Lunedì 28 ottobre 2019 ore 20,45
Auditorium CMC
Largo Corsia dei Servi, 4 – Milano

Conversazione con
Umberto Fiori
sul suo libro “Il Conoscente” – Il diavolo tra le pieghe
Marcos Y Marcos

L’Autore dialoga con
Giovanni Chiaramonte, fotografo
Francesco Napoli, critico, editor,
responsabile della sezione di Poesia del CMC,
che coordina e introduce

GALLERY

Un personaggio riemerso dal passato. Ridicolo e insinuante, arrogante e mellifluo. Il retro del mondo, i misteri: la storia italiana del secolo scorso, delle utopie, delle stragi. Un viaggio lungo le bellezze della penisola, fin ‘dietro le cose’.

L’ineffabile, potentissimo signor Olindo. La malattia, la cura. Un’isola fumante. Una gara di insulti. Una canoa, un antico bassorilievo. Selva, la femmina che seduce e si restringe. Il confronto finale.

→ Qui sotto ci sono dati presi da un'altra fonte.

(* ===== verification/CompletedWrite.v ===== *)
(** * Completed predictions

    Models [class CompletedWriteEntry] of [mem/predictor/CompletedWriteEntry.hh]:
    a prediction whose address and words are known, as the frontend hands it to
    the backend. *)

From S2P Require Import Prelude Common PageTable Chunk CacheLine.

Module CompletedWriteEntry.
(** [enum Flags] *)
Definition F_ADDR : Z := Z.shiftl 1 1.
Definition F_GEN_HASH : Z := Z.shiftl 1 2.
Definition F_TIME_OF_ADDR_GEN : Z := Z.shiftl 1 3.
Definition F_TIME_OF_DATA_GEN : Z := Z.shiftl 1 4.
Definition F_HAS_CACHE_LINE : Z := Z.shiftl 1 5.
Definition F_VERIFICATION_CACHE_HIT : Z := Z.shiftl 1 6.
Definition F_COUNTER_CACHE_HIT : Z := Z.shiftl 1 7.
Definition F_ORIGNAL_CACHELINE : Z := Z.shiftl 1 8.
Definition F_IHB_PATTERN_MATCH_INDEX : Z := Z.shiftl 1 9.
Definition F_TIME_OF_CREATION : Z := Z.shiftl 1 10.

Record t := mk {
  flags : Z;
  addr : Z;
  cacheline : CacheLine.t;
  generatorHash : Z;
  timeOfAddrGen : Z;
  timeOfDataGen : Z;
  timeOfCreation : Z;
  ihbPatternMatchIndex : Z;
  orignalCacheLine : CacheLine.t;
  used : bool
}.

Definition with_flags v e := mk v (addr e) (cacheline e) (generatorHash e) (timeOfAddrGen e)
  (timeOfDataGen e) (timeOfCreation e) (ihbPatternMatchIndex e) (orignalCacheLine e) (used e).
(** Writes through the reference [get_cacheline()] returns. *)
Definition with_cacheline v e := mk (flags e) (addr e) v (generatorHash e) (timeOfAddrGen e)
  (timeOfDataGen e) (timeOfCreation e) (ihbPatternMatchIndex e) (orignalCacheLine e) (used e).
Definition raise (f : Z) (e : t) : t := with_flags (set_flag (flags e) f) e.
Definition lower (f : Z) (e : t) : t := with_flags (unset_flag (flags e) f) e.
Definition has (f : Z) (e : t) : bool := is_flag_set (flags e) f.

(** [CompletedWriteEntry()] *)
Definition new (now : Z) : t :=
  mk 0 0 (CacheLine.new now) 0 UINT64_MAX UINT64_MAX UINT64_MAX 0 (CacheLine.new now) false.

(** [CompletedWriteEntry(addr, cacheline, generatorHash)] *)
Definition make (now a : Z) (line : CacheLine.t) (hash : Z) : t :=
  raise F_GEN_HASH (raise F_HAS_CACHE_LINE (raise F_ADDR
    (mk 0 a line hash UINT64_MAX UINT64_MAX UINT64_MAX 0 (CacheLine.new now) false))).

Definition get_generator_hash (e : t) : res Z :=
  panic_if (negb (has F_GEN_HASH e)) ;; Ok (generatorHash e).
Definition has_generator_hash : t -> bool := has F_GEN_HASH.
Definition get_cacheline (e : t) : CacheLine.t := cacheline e.

Definition set_addr (a : Z) (e : t) : t :=
  mk (set_flag (flags e) F_ADDR) a (cacheline e) (generatorHash e) (timeOfAddrGen e)
    (timeOfDataGen e) (timeOfCreation e) (ihbPatternMatchIndex e) (orignalCacheLine e) (used e).
Definition get_addr (e : t) : res Z := panic_if (negb (has F_ADDR e)) ;; Ok (addr e).
Definition has_addr : t -> bool := has F_ADDR.

Definition use (e : t) : res t :=
  panic_if (used e) ;;
  Ok (mk (flags e) (addr e) (cacheline e) (generatorHash e) (timeOfAddrGen e)
        (timeOfDataGen e) (timeOfCreation e) (ihbPatternMatchIndex e) (orignalCacheLine e) true).
Definition is_used (e : t) : bool := used e.

Definition get_time_of_addr_gen (e : t) : res Z :=
  panic_if (negb (has F_TIME_OF_ADDR_GEN e)) ;; Ok (timeOfAddrGen e).
Definition set_time_of_addr_gen (tick : Z) (e : t) : t :=
  mk (set_flag (flags e) F_TIME_OF_ADDR_GEN) (addr e) (cacheline e) (generatorHash e) tick
    (timeOfDataGen e) (timeOfCreation e) (ihbPatternMatchIndex e) (orignalCacheLine e) (used e).
Definition has_time_of_addr_gen : t -> bool := has F_TIME_OF_ADDR_GEN.

Definition get_time_of_data_gen (e : t) : res Z :=
  panic_if (negb (has F_TIME_OF_DATA_GEN e)) ;; Ok (timeOfDataGen e).
Definition set_time_of_data_gen (tick : Z) (e : t) : t :=
  mk (set_flag (flags e) F_TIME_OF_DATA_GEN) (addr e) (cacheline e) (generatorHash e)
    (timeOfAddrGen e) tick (timeOfCreation e) (ihbPatternMatchIndex e) (orignalCacheLine e) (used e).
Definition has_time_of_data_gen : t -> bool := has F_TIME_OF_DATA_GEN.

Definition get_time_of_creation (e : t) : res Z :=
  panic_if (negb (has F_TIME_OF_CREATION e)) ;; Ok (timeOfCreation e).
Definition set_time_of_creation (tick : Z) (e : t) : t :=
  mk (set_flag (flags e) F_TIME_OF_CREATION) (addr e) (cacheline e) (generatorHash e)
    (timeOfAddrGen e) (timeOfDataGen e) tick (ihbPatternMatchIndex e) (orignalCacheLine e) (used e).
Definition has_time_of_creation : t -> bool := has F_TIME_OF_CREATION.

(** [vector({addrGen, dataGen})[addrGen < dataGen]] *)
Definition get_time_of_gen (e : t) : res Z :=
  a ← get_time_of_addr_gen e;
  d ← get_time_of_data_gen e;
  Ok (if a <? d then d else a).
Definition get_least_time_of_gen (e : t) : res Z :=
  a ← get_time_of_addr_gen e; d ← get_time_of_data_gen e; Ok (Z.min a d).

Definition set_counter_cache_hit (b : bool) (e : t) : t :=
  if b then raise F_COUNTER_CACHE_HIT e else lower F_COUNTER_CACHE_HIT e.
Definition set_verification_cache_hit (b : bool) (e : t) : t :=
  if b then raise F_VERIFICATION_CACHE_HIT e else lower F_VERIFICATION_CACHE_HIT e.
Definition was_counter_cache_hit : t -> bool := has F_COUNTER_CACHE_HIT.
Definition was_verification_cache_hit : t -> bool := has F_VERIFICATION_CACHE_HIT.

Definition set_orig_cacheline (l : CacheLine.t) (e : t) : t :=
  mk (set_flag (flags e) F_ORIGNAL_CACHELINE) (addr e) (cacheline e) (generatorHash e)
    (timeOfAddrGen e) (timeOfDataGen e) (timeOfCreation e) (ihbPatternMatchIndex e) l (used e).
Definition get_orig_cacheline (e : t) : res CacheLine.t :=
  panic_if_not (has F_ORIGNAL_CACHELINE e) ;; Ok (orignalCacheLine e).

Definition set_ihb_pattern_match_index (i : Z) (e : t) : t :=
  mk (set_flag (flags e) F_IHB_PATTERN_MATCH_INDEX) (addr e) (cacheline e) (generatorHash e)
    (timeOfAddrGen e) (timeOfDataGen e) (timeOfCreation e) i (orignalCacheLine e) (used e).
Definition get_ihb_pattern_match_index (e : t) : res Z :=
  panic_if_not (has F_IHB_PATTERN_MATCH_INDEX e) ;; Ok (ihbPatternMatchIndex e).

(** ** Properties *)

(** A prediction the backend can process: every field it reads is set and its
    lines are well-formed. *)
Record wf (e : t) : Prop := {
  wf_addr : has F_ADDR e = true;
  wf_hash : has F_GEN_HASH e = true;
  wf_addr_gen : has F_TIME_OF_ADDR_GEN e = true;
  wf_data_gen : has F_TIME_OF_DATA_GEN e = true;
  wf_creation : has F_TIME_OF_CREATION e = true;
  wf_orig : has F_ORIGNAL_CACHELINE e = true;
  wf_line : CacheLine.wf (cacheline e);
  wf_orig_line : CacheLine.wf (orignalCacheLine e)
}.

Lemma get_addr_ok e : wf e -> get_addr e = Ok (addr e).
Proof. intros H. unfold get_addr. by rewrite (wf_addr _ H). Qed.
Lemma get_generator_hash_ok e : wf e -> get_generator_hash e = Ok (generatorHash e).
Proof. intros H. unfold get_generator_hash. by rewrite (wf_hash _ H). Qed.
Lemma get_time_of_addr_gen_ok e : wf e -> get_time_of_addr_gen e = Ok (timeOfAddrGen e).
Proof. intros H. unfold get_time_of_addr_gen. by rewrite (wf_addr_gen _ H). Qed.
Lemma get_time_of_data_gen_ok e : wf e -> get_time_of_data_gen e = Ok (timeOfDataGen e).
Proof. intros H. unfold get_time_of_data_gen. by rewrite (wf_data_gen _ H). Qed.
Lemma get_time_of_creation_ok e : wf e -> get_time_of_creation e = Ok (timeOfCreation e).
Proof. intros H. unfold get_time_of_creation. by rewrite (wf_creation _ H). Qed.
Lemma get_orig_cacheline_ok e : wf e -> get_orig_cacheline e = Ok (orignalCacheLine e).
Proof. intros H. unfold get_orig_cacheline. by rewrite (wf_orig _ H). Qed.

Lemma get_least_time_of_gen_ok e :
  wf e -> get_least_time_of_gen e = Ok (Z.min (timeOfAddrGen e) (timeOfDataGen e)).
Proof.
  intros H. unfold get_least_time_of_gen.
  by rewrite get_time_of_addr_gen_ok, get_time_of_data_gen_ok by done.
Qed.

(** The time of generation is the later of the two times, indexed by a
    comparison. *)
Lemma get_time_of_gen_max e :
  wf e -> get_time_of_gen e = Ok (Z.max (timeOfAddrGen e) (timeOfDataGen e)).
Proof.
  intros H. unfold get_time_of_gen.
  rewrite get_time_of_addr_gen_ok, get_time_of_data_gen_ok by done. cbn.
  f_equal. destruct (Z.ltb_spec (timeOfAddrGen e) (timeOfDataGen e)); lia.
Qed.

Definition mark_used (e : t) : t :=
  mk (flags e) (addr e) (cacheline e) (generatorHash e) (timeOfAddrGen e) (timeOfDataGen e)
    (timeOfCreation e) (ihbPatternMatchIndex e) (orignalCacheLine e) true.

Lemma use_ok e : used e = false -> use e = Ok (mark_used e).
Proof. intros H. unfold use. by rewrite H. Qed.

Lemma mark_used_wf e : wf e -> wf (mark_used e).
Proof. intros [? ? ? ? ? ? ? ?]. by split. Qed.

Lemma set_time_of_addr_gen_wf t e : wf e -> wf (set_time_of_addr_gen t e).
Proof.
  intros [? ? ? ? ? ? ? ?]. split; unfold has, set_time_of_addr_gen in *; cbn; try done;
    by flag_simpl.
Qed.

Lemma set_addr_wf a e : wf e -> wf (set_addr a e).
Proof.
  intros [? ? ? ? ? ? ? ?]. split; unfold has, set_addr in *; cbn; try done; by flag_simpl.
Qed.

Lemma set_hits_wf b c e :
  wf e -> wf (set_verification_cache_hit b (set_counter_cache_hit c e)).
Proof.
  intros [? ? ? ? ? ? ? ?].
  split; unfold has, set_verification_cache_hit, set_counter_cache_hit, raise, lower in *;
    destruct b, c; cbn; try done; by flag_simpl.
Qed.
End CompletedWriteEntry.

Il libro di Umberto Fiori è un racconto in versi falsissimamente autobiografico, un sogno – e per certi aspetti un incubo, un’allucinazione – il cui protagonista porta lo stesso nome e cognome dell’autore. Il suo ambiguo antagonista – il Conoscente: mestatore politico, tuttologo rampante, infine tartufesco ‘guaritore’ – lo lusinga e lo provoca, lo trascina attraverso una serie di incontri che dovrebbero ammaestrarlo, rivelargli ciò che si ostina a ignorare, e finiscono invece per stordirlo e confonderlo.

La verità, in questa storia, è un segreto osceno che si esibisce e si sottrae, un enigma di cui il Conoscente pretende di avere in pugno la chiave. “Umberto Fiori” affronta i vari incontri come ci si sottopone a una serie di prove d’iniziazione nelle favole.

Solo, senza amici, assediato da un’umanità grottesca e spocchiosa, riuscirà alla fine a sfuggire alla presa del suo mefistofelico terapeuta?

“(…) Fiori sulla vita, sulla poesia, sul sé e sugli altri, compie un lavoro di profondissima analisi sociologica, identitaria, relazionale e anche storica che, ne Il Conoscente, trova una formulazione espressiva inusuale ma riuscitissima, in cui viene tracciata una linea, non più eliminabile, tra chi vuole vedere e chi preferisce perseverare nella propria ostinata cecità. (…)”

Alessandra Corbetta su Clandestino

Poeta e scrittore, è nato a Sarzana nel 1949 e vive a Milano dal 1954. Ha fatto parte degli Stormy Six, storica band del progressive rock italiano degli anni Settanta. In seguito ha collaborato con il compositore Luca Francesconi (per il quale ha scritto due libretti d’opera e numerosi altri testi), con il fotografo Giovanni Chiaramonte e con i videoartisti di Studio Azzurro. È autore di saggi e interventi critici sulla musica (Scrivere con la voce, 2003) e sulla letteratura (La poesia è un fischio, 2007), di un romanzo (La vera storia di Boy Bantàm, 2007) e del Dialogo della creanza (2007). Il suo primo libro di poesia, Case, è uscito nel 1986 per San Marco dei Giustiniani. Sono seguiti, per Marcos y Marcos, Esempi (1992, 2004), Chiarimenti (1995), Parlare al muro (con immagini del pittore Marco Petrus, 1996), Tutti (1998) e La bella vista (2002). Del 2009 è Voi, edito da Mondadori. Nel gennaio del 2014 è uscito, sempre per Mondadori, il volume Poesie 1986-2014, che comprende tutti i libri in versi pubblicati più un inedito. Nel 2019 ha firmato il racconto in versi Il conoscente.